# Core Concepts

This page covers the mental model you need to work with Chaser effectively.

## Sessions

A session is a running microVM. It has a UUID, a type (`browser` or `sandbox`), and a set of control endpoints. When you create a session, Chaser boots a VM, and when you terminate it, the VM is destroyed.

Sessions can be **ephemeral** (no durable state) or **workspace-backed** (attached to a persistent disk).

```
POST /v1/sessions
{
  "session_type": "sandbox",   // "browser" or "sandbox"
  "workspace": "my-project",   // optional: attach to a workspace
  "ephemeral": true            // optional: no persistence
}
```

**Rules:**
- If `ephemeral` is `true`, no workspace is used. The session is disposable.
- If `ephemeral` is `false` (the default), a `workspace` selector is required.
- Browser sessions accept `workspace` or `ephemeral`, but not `image`.
- Sandbox sessions accept `image` only when `ephemeral` is `true`. For persistent sandboxes, the image is set on the workspace.

## Workspaces

A workspace is a named persistent disk. It stores files across sessions -- terminate a session, boot a new one against the same workspace, and your files are still there.
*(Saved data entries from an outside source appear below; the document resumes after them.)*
(* ===== verification/PmmProofs.v ===== *)
(** Correctness of the physical memory manager of [Pmm.v] against an abstract
    allocator whose state is the set of free page frames. *)

From S2P Require Import Prelude Maths Bitmap Random Pmm.

(** ** Word memory *)

Lemma load_insert_eq m a v : load (<[a := v]> m) a = v.
Proof. unfold load. rewrite lookup_insert_eq. reflexivity. Qed.

Lemma load_insert_ne m a b v : a <> b -> load (<[a := v]> m) b = load m b.
Proof. intros H. unfold load. rewrite lookup_insert_ne by assumption. reflexivity. Qed.

Lemma trash_words_frame n : forall access m r x,
  (x < access \/ access + 8 * Z.of_nat n <= x) ->
  load (fst (trash_words n access m r)) x = load m x.
Proof.
  induction n as [| n IH]; intros access m r x Hx; [reflexivity |]. cbn [trash_words].
  destruct (Next r) as [v r']. rewrite IH by lia. apply load_insert_ne. lia.
Qed.

Lemma trash_page_frame a m r x :
  (x < a \/ a + PageSize <= x) -> load (fst (trash_page a m r)) x = load m x.
Proof. intros Hx. apply trash_words_frame. unfold PageSize, PageWords in *. lia. Qed.

(** The optional trashing leaves the words outside the page alone. *)
Lemma trash_if_frame (b : bool) a m r x :
  (x < a \/ a + PageSize <= x) ->
  load (fst (if b then trash_page a m r else (m, r))) x = load m x.
Proof. destruct b; [apply trash_page_frame | reflexivity]. Qed.

(** ** The freelist as a list of runs *)

Inductive chain (m : gmap Z Z) : Z -> list (Z * Z) -> Prop :=
| chain_nil : chain m 0 []
| chain_cons a rest :
    a <> 0 -> chain m (entry_next m a) rest ->
    chain m a ((a, entry_runLength m a) :: rest).

(** The page addresses of a run, and of all runs. *)
Definition run_pages (run : Z * Z) : list Z :=
  (fun i => run.1 + Z.of_nat i * PageSize) <$> (seq 0 (Z.to_nat run.2)).
Definition list_pages (runs : list (Z * Z)) : list Z := concat (run_pages <$> runs).

Lemma run_pages_cons a n : 0 < n -> run_pages (a, n) = a :: run_pages (a + PageSize, n - 1).
Proof.
  intros Hn. unfold run_pages. simpl. replace (Z.to_nat n) with (S (Z.to_nat (n - 1))) by lia.
  cbn [seq fmap list_fmap]. f_equal; [lia |]. rewrite <- fmap_S_seq, <- list_fmap_compose.
  apply list_fmap_ext. intros i x _. simpl. lia.
Qed.

Lemma run_pages_one a : run_pages (a, 1) = [a].
Proof. rewrite run_pages_cons by lia. reflexivity. Qed.

(** A chain only depends on the two words of each run's first page. *)
Lemma chain_frame m m' h runs :
  chain m h runs ->
  (forall a n, (a, n) ∈ runs -> load m' a = load m a /\ load m' (a + 8) = load m (a + 8)) ->
  chain m' h runs.
Proof.
  induction 1 as [| a rest Ha Hc IH]; intros Hf; [constructor |].
  destruct (Hf a _ (list_elem_of_here _ _)) as [E1 E2].
  assert (En : entry_next m a = entry_next m' a) by (symmetry; exact E1).
  assert (Er : entry_runLength m a = entry_runLength m' a) by (symmetry; exact E2).
  rewrite Er. constructor; [assumption |]. rewrite <- En. apply IH.
  intros b n Hb. apply (Hf b n). apply list_elem_of_further. assumption.
Qed.

Lemma chain_inv m h a n rest :
  chain m h ((a, n) :: rest) ->
  h = a /\ a <> 0 /\ n = entry_runLength m a /\ chain m (entry_next m a) rest.
Proof. inversion 1; subst. auto. Qed.

Lemma list_pages_cons run runs : list_pages (run :: runs) = run_pages run ++ list_pages runs.
Proof. reflexivity. Qed.

Lemma run_pages_elem a n i : 0 <= i < n -> a + i * PageSize ∈ run_pages (a, n).
Proof.
  intros Hi. unfold run_pages. apply list_elem_of_fmap. exists (Z.to_nat i). simpl.
  split; [rewrite Z2Nat.id by lia; reflexivity |]. apply elem_of_seq. lia.
Qed.

Section Hhdm.
Variable hhdmBase : Z.

(** A direct-mapped page frame other than frame 0. *)
Definition page_ok (a : Z) : Prop :=
  hhdmBase < a /\ a + PageSize <= two64 /\ a mod PageSize = 0.

Record freelist_ok (m : gmap Z Z) (h : Z) (runs : list (Z * Z)) : Prop := {
  fl_chain : chain m h runs;
  fl_runs : Forall (fun run => 0 < run.2) runs;
  fl_pages : Forall page_ok (list_pages runs);
  fl_nodup : NoDup (list_pages runs)
}.

(** The direct map starts on a page boundary. *)
Definition hhdm_ok : Prop := 0 <= hhdmBase /\ hhdmBase mod PageSize = 0.

Lemma run_head_page runs a n :
  Forall (fun run => 0 < run.2) runs -> (a, n) ∈ runs -> a ∈ list_pages runs.
Proof.
  intros Hr Hin. unfold list_pages. apply list_elem_of_In, in_concat.
  rewrite Forall_forall in Hr. specialize (Hr _ Hin). simpl in Hr.
  exists (run_pages (a, n)). split.
  - apply in_map_iff. exists (a, n). split; [reflexivity | apply list_elem_of_In, Hin].
  - rewrite run_pages_cons by assumption. left. reflexivity.
Qed.

(** Distinct pages are at least a page apart. *)
Lemma pages_apart a b : page_ok a -> page_ok b -> a <> b ->
  a + PageSize <= b \/ b + PageSize <= a.
Proof. intros (_ & _ & Ha) (_ & _ & Hb) Hne. unfold PageSize in *. Z.div_mod_to_equations. lia. Qed.

(** The freelist survives a memory change that spares its pages. *)
Lemma freelist_frame m m' h runs :
  freelist_ok m h runs ->
  (forall a, a ∈ list_pages runs -> load m' a = load m a /\ load m' (a + 8) = load m (a + 8)) ->
  freelist_ok m' h runs.
Proof.
  intros [Hc Hr Hp Hnd] Hf. split; try assumption.
  eapply chain_frame; [exact Hc |]. intros a n Hin. apply Hf. eapply run_head_page; eassumption.
Qed.

(** Changes confined to one page outside the list are spared. *)
Lemma freelist_frame_page m m' h runs p :
  freelist_ok m h runs -> page_ok p -> p ∉ list_pages runs ->
  (forall x, x < p \/ p + PageSize <= x -> load m' x = load m x) ->
  freelist_ok m' h runs.
Proof.
  intros Hf Hp Hni Hx. eapply freelist_frame; [exact Hf |]. intros a Ha.
  assert (Hpa : page_ok a) by (destruct Hf as [_ _ Hall _]; rewrite Forall_forall in Hall; auto).
  pose proof (pages_apart a p Hpa Hp ltac:(congruence)). unfold PageSize in *.
  split; apply Hx; lia.
Qed.

Lemma freelist_cons m a runs next :
  freelist_ok m next runs -> page_ok a -> a ∉ list_pages runs -> 0 <= hhdmBase ->
  load m a = next -> load m (a + 8) = 1 -> freelist_ok m a ((a, 1) :: runs).
Proof.
  intros [Hc Hr Hp Hnd] Ha Hni H0 En Er. split.
  - rewrite <- Er. constructor; [destruct Ha; lia |]. unfold entry_next. rewrite En. assumption.
  - constructor; [simpl; lia | assumption].
  - rewrite list_pages_cons, run_pages_one. constructor; assumption.
  - rewrite list_pages_cons, run_pages_one. apply NoDup_cons. auto.
Qed.

(** The list after its first page is cut off. *)
Definition pop_runs (runs : list (Z * Z)) : list (Z * Z) :=
  match runs with
  | [] => []
  | (a, n) :: rest => if 1 <? n then ((a + PageSize, n - 1) :: rest) else rest
  end.

Lemma pop_runs_pages a n rest :
  0 < n -> list_pages ((a, n) :: rest) = a :: list_pages (pop_runs ((a, n) :: rest)).
Proof.
  intros Hn. rewrite list_pages_cons, run_pages_cons by assumption. simpl.
  destruct (Z.ltb_spec 1 n); [reflexivity |]. replace n with 1 by lia. reflexivity.
Qed.

Lemma freelist_pop m h a n rest :
  0 <= hhdmBase -> freelist_ok m h ((a, n) :: rest) ->
  page_ok a /\ h = a /\ (a ∉ list_pages (pop_runs ((a, n) :: rest))) /\ 0 < n < two64 /\
  n = entry_runLength m a /\ chain m (entry_next m a) rest /\
  Forall (fun run => 0 < run.2) (pop_runs ((a, n) :: rest)) /\
  Forall page_ok (list_pages (pop_runs ((a, n) :: rest))) /\
  NoDup (list_pages (pop_runs ((a, n) :: rest))) /\
  (1 < n -> page_ok (a + PageSize)).
Proof.
  intros H0 [Hc Hr Hp Hnd]. apply chain_inv in Hc as (-> & Ha & Hn & Hc).
  apply Forall_cons in Hr as [Hn0 Hr]. simpl in Hn0.
  assert (Hpage : forall i, 0 <= i < n -> page_ok (a + i * PageSize)).
  { intros i Hi. rewrite Forall_forall in Hp. apply Hp. rewrite list_pages_cons.
    apply elem_of_app. left. apply run_pages_elem. assumption. }
  rewrite pop_runs_pages in Hp, Hnd by assumption.
  apply Forall_cons in Hp as [Hpa Hp]. apply NoDup_cons in Hnd as [Hni Hnd].
  assert (Hn64 : 0 < n < two64).
  { pose proof (Hpage (n - 1) ltac:(lia)) as (_ & Hy & _). destruct Hpa as (Hz & _).
    unfold PageSize in *. lia. }
  assert (Hnext : 1 < n -> page_ok (a + PageSize)).
  { intros H1. pose proof (Hpage 1 ltac:(lia)) as X. rewrite Z.mul_1_l in X. exact X. }
  assert (Hruns : Forall (fun run => 0 < run.2) (pop_runs ((a, n) :: rest))).
  { simpl. destruct (Z.ltb_spec 1 n); [constructor; [simpl; lia |] |]; assumption. }
  auto 20.
Qed.

(** The first run of a well-formed freelist fits the address space. *)
Lemma freelist_head_bound m h runs :
  0 <= hhdmBase -> freelist_ok m h runs -> h <> 0 -> entry_runLength m h <= 2 ^ 52.
Proof.
  intros H0 [Hc Hr Hp _] Hh. inversion Hc as [Hz | a rest Ha Hc' E1 E2]; [congruence |]. subst.
  apply Forall_cons in Hr as [Hn _]. simpl in Hn. set (n := entry_runLength m h) in *.
  rewrite Forall_forall in Hp. destruct (Hp (h + (n - 1) * PageSize)) as (_ & Hb & _).
  { rewrite list_pages_cons. apply elem_of_app. left. apply run_pages_elem. lia. }
  destruct (Hp (h + 0 * PageSize)) as (Hlo & _).
  { rewrite list_pages_cons. apply elem_of_app. left. apply run_pages_elem. lia. }
  unfold PageSize, two64 in *. lia.
Qed.

(** Memory and head after the freelist part of [Alloc_one]. *)
Lemma pop_memory m a n rest :
  0 <= hhdmBase -> freelist_ok m a ((a, n) :: rest) ->
  let '(h, m') :=
    if 1 <? entry_runLength m a then
      let nextHead := u64 (a + PageSize) in
      let m1 := <[nextHead + 8 := u64 (entry_runLength m a - 1)]> m in
      let m2 := <[nextHead := entry_next m1 a]> m1 in
      (nextHead, m2)
    else (entry_next m a, m) in
  freelist_ok m' h (pop_runs ((a, n) :: rest)).
Proof.
  intros H0 Hf. destruct (freelist_pop _ _ _ _ _ H0 Hf)
    as (Hpa & _ & Hni & Hn & En & Hc & Hr & Hp & Hnd & Hnext).
  rewrite <- En. destruct (Z.ltb_spec 1 n) as [Hlt | Hge].
  2: { simpl in *. rewrite (proj2 (Z.ltb_ge 1 n)) in * by lia. split; assumption. }
  specialize (Hnext Hlt). cbv zeta.
  rewrite (u64_small (a + PageSize)) by (destruct Hnext, Hpa; unfold PageSize in *; lia).
  rewrite (u64_small (n - 1)) by lia.
  set (b := a + PageSize) in *.
  assert (Hne : entry_next (<[b + 8 := n - 1]> m) a = entry_next m a).
  { apply load_insert_ne. subst b. unfold PageSize. lia. }
  rewrite Hne. set (m' := <[b := entry_next m a]> (<[b + 8 := n - 1]> m)).
  assert (Epop : pop_runs ((a, n) :: rest) = (b, n - 1) :: rest).
  { simpl. rewrite (proj2 (Z.ltb_lt 1 n)) by lia. reflexivity. }
  rewrite Epop in *. split; try assumption.
  assert (Er : entry_runLength m' b = n - 1).
  { unfold entry_runLength, m'. rewrite load_insert_ne, load_insert_eq by lia. reflexivity. }
  rewrite <- Er. constructor; [destruct Hnext; lia |].
  replace (entry_next m' b) with (entry_next m a) by (symmetry; apply load_insert_eq).
  eapply chain_frame; [exact Hc |]. intros c k Hin.
  apply Forall_cons in Hr as [_ Hr]. pose proof (run_head_page _ _ _ Hr Hin) as Hcp.
  rewrite list_pages_cons in Hp, Hnd. apply Forall_app in Hp as [_ Hp].
  assert (Hcok : page_ok c) by (rewrite Forall_forall in Hp; auto).
  assert (Hcb : c <> b).
  { intros ->. apply NoDup_app in Hnd as (_ & Hd & _). apply (Hd b); [| assumption].
    rewrite run_pages_cons by lia. apply list_elem_of_here. }
  pose proof (pages_apart c b Hcok Hnext Hcb). unfold m', PageSize in *.
  split; rewrite !load_insert_ne by lia; reflexivity.
Qed.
Each workspace is locked to a session type (`browser` or `sandbox`) and belongs to an account.

```
POST /v1/workspaces
{
  "session_type": "sandbox",
  "name": "my-project",
  "image": "ghcr.io/example/dev:latest"   // optional, sandbox only
}
```

**Key properties:**
- **Names** are unique per account, case-insensitive, max 64 characters.
- **Selectors** -- anywhere the API accepts a workspace reference, you can use the workspace name (preferred) or UUID.
- **Templates** -- flag a workspace as a template, then clone new workspaces from it.
- **Snapshots** -- create filesystem-level restore points. Snapshot operations are blocked while a session is actively attached unless `force=true` is passed.
- **GitHub import** -- import a workspace from a GitHub repository with `POST /v1/workspaces/import`. The repository selector is persisted on the workspace for re-bootstrap.

## Accounts

Every user gets an implicit **personal account**. You can also create **organization accounts** for team collaboration.

All resources (sessions, workspaces, API keys, webhooks, audit events) are scoped to the active account. Select the active account on any request:

```http
X-Chaser-Account: Acme Engineering
```

If omitted, your personal account is used. Accepted values: account ID, exact account name, or `personal`.

**Organization features:**
- **Members** with roles: `owner`, `admin`, `member`
- **Service accounts** with scoped API keys for automation
- **Shared workspaces** visible to all members of the organization

## Authentication

All API requests require a bearer token:

```http
Authorization: Bearer sk_your_key_here
```

Accepted token types:
- **API keys** (`sk_...`) -- created via the dashboard, CLI, or API
- **JWT access tokens** -- from OAuth login flows (Google, GitHub)

**Scoped API keys** can be restricted to specific permissions: `sessions.read`, `sessions.write`, `workspaces.read`, `workspaces.write`, `exec.write`, `files.read`, `files.write`, `keys.read`, `keys.write`, `billing.read`, `billing.write`, `audit.read`, `webhooks.read`, `webhooks.write`. Keys without explicit scopes have full access.

API keys are bound to the account selected at creation time and cannot be redirected to a different account later.

## Session endpoints

When a session is created, the response includes control endpoints:

- **Subdomain style:** `https://<session_id>.chaser.sh/`
- **Path style:** `https://api.chaser.sh/s/<session_id>/`

Both resolve to the same session. Browser sessions use these for CDP access. Sandbox sessions use them for PTY, exec, file transfer, and port forwarding.

## Connection leases

Chaser tracks active connections to sessions (PTY streams, exec streams, and other transports). The `active_connection_leases` field in session responses reflects this.

When you terminate a session with `DELETE /v1/sessions/{id}`, it may return a conflict if the session has active connections. Use `force=true` to override. The same applies to workspace deletion when sessions are attached.

## Session status

Session status is one of: `creating`, `running`, or `terminated`. The API reconciles status from the control plane and the underlying VM daemon to give you an accurate view.